One person said some in Japan believe the recent statement in Tokyo had already sent a message to China and repeating the comments at the level of Biden and Suga would just antagonise Beijing. Others, however, stressed that Japan must stand firm with the US.

Tokyo is cautious about the national security implications of making commitments to Taiwan and wants to avoid a confrontational relationship with Beijing. Japan relies on China economically, even as the countries confront each other around the disputed Senkaku or Diaoyu islands.

Kurt Campbell, the top White House Asia official who is spearheading the talks, has been holding frantic discussions with Japanese representatives, including during a whirlwind visit to Tokyo last week.

The White House declined to comment on the status of the negotiations with Japan. Japan’s foreign ministry said a post-summit statement was still under discussion. One senior Japanese official rejected the idea that Tokyo was reluctant to mention Taiwan.

Mireya Solís, a Japan expert at the Brookings Institution think-tank, said Suga would likely echo the sentiment of the recent statement. “If they don’t follow up with similar language, the question is why not . . . I don’t think they want to create doubts,” she said.

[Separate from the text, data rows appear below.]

(** * Stream combinators of [streams/]: [earlyZipReadableStreams] and
    [LimitedTransformStream]

    A shallow embedding of [src/streams/early_zip_readable_streams.ts] (the
    file holds both modules) and the properties the specification states
    about them.

    Modelling conventions.
    - The counter [#read] is a [Z]: a count of chunks, exact as long as it
      stays below 2^53, where [+ 1] on doubles is the integers' [+ 1].  The
      [size] given to the constructor is any JavaScript number: a finite
      one is the rational it denotes, and the infinities and [NaN] are
      values of their own.  How the platform prints a number inside a
      template literal is a parameter of the development.
    - [async] code runs in the monad [Eff]: a state transformer that either
      completes normally or throws.  A promise is a value carrying the
      logical time at which it settles and how; [await] moves the clock of
      the merger to that time.
    - The Streams API objects the code talks to (the controller of the
      output, the readers of the sources, [Promise.all]) are modelled by the
      operations the code calls on them, each with the behaviour the
      platform gives it. *)

From stdpp Require Import base list strings pretty.
From Stdlib Require Import ZArith QArith.
Close Scope Q_scope.

(** ** Errors, completions and the effect monad *)

Inductive JsError : Type :=
| RangeError (message : string)
| TypeError (message : string)
| Failure (message : string).

Inductive Completion (A : Type) : Type :=
| Normal (a : A)
| Throw (e : JsError).
Arguments Normal {A} a.
Arguments Throw {A} e.

Definition Eff (S A : Type) : Type := S -> Completion A * S.

Definition ret {S A : Type} (a : A) : Eff S A := fun s => (Normal a, s).

Definition throw {S A : Type} (e : JsError) : Eff S A := fun s => (Throw e, s).

Definition bind {S A B : Type} (m : Eff S A) (k : A -> Eff S B) : Eff S B :=
  fun s =>
    match m s with
    | (Normal a, s') => k a s'
    | (Throw e, s') => (Throw e, s')
    end.

Definition gets {S A : Type} (f : S -> A) : Eff S A := fun s => (Normal (f s), s).

Definition modify {S : Type} (f : S -> S) : Eff S unit := fun s => (Normal tt, f s).

Declare Scope eff_scope.
Delimit Scope eff_scope with eff.
Notation "x <- m ;; k" := (bind m (fun x => k))
  (at level 100, m at next level, right associativity) : eff_scope.
Notation "m ;; k" := (bind m (fun _ => k))
  (at level 100, right associativity) : eff_scope.

(** ** The readable side of a stream, as its controller sees it *)

Inductive StreamState : Type :=
| Readable
| Closed
| Errored (e : JsError).

Section Output.
Context {T : Type}.

(** [enqueued] is every chunk the controller accepted, oldest first. *)
Record Output : Type := mkOutput {
  enqueued : list T;
  state : StreamState
}.

Definition emptyOutput : Output := {| enqueued := []; state := Readable |}.

Definition notWritable : JsError :=
  TypeError "The stream is not in a state that permits this operation".

(** [controller.enqueue(chunk)]: refused unless the stream is readable. *)
Definition enqueue (chunk : T) (o : Output) : Completion unit * Output :=
  match state o with
  | Readable => (Normal tt, {| enqueued := enqueued o ++ [chunk]; state := Readable |})
  | _ => (Throw notWritable, o)
  end.

(** [controller.close()] of a [ReadableStream] controller. *)
Definition close (o : Output) : Completion unit * Output :=
  match state o with
  | Readable => (Normal tt, {| enqueued := enqueued o; state := Closed |})
  | _ => (Throw notWritable, o)
  end.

But she said Tokyo was concerned about undermining the “carefully orchestrated rapprochement” that it started with Beijing a few years ago.

Elizabeth Larus, an Asia expert at the University of Mary Washington, said it was critical to show a “united front” over Taiwan. “Not only will China be listening to hear any such statement, but so will US allies in the Asia-Pacific who need to be reassured of US commitment to the region,” she said.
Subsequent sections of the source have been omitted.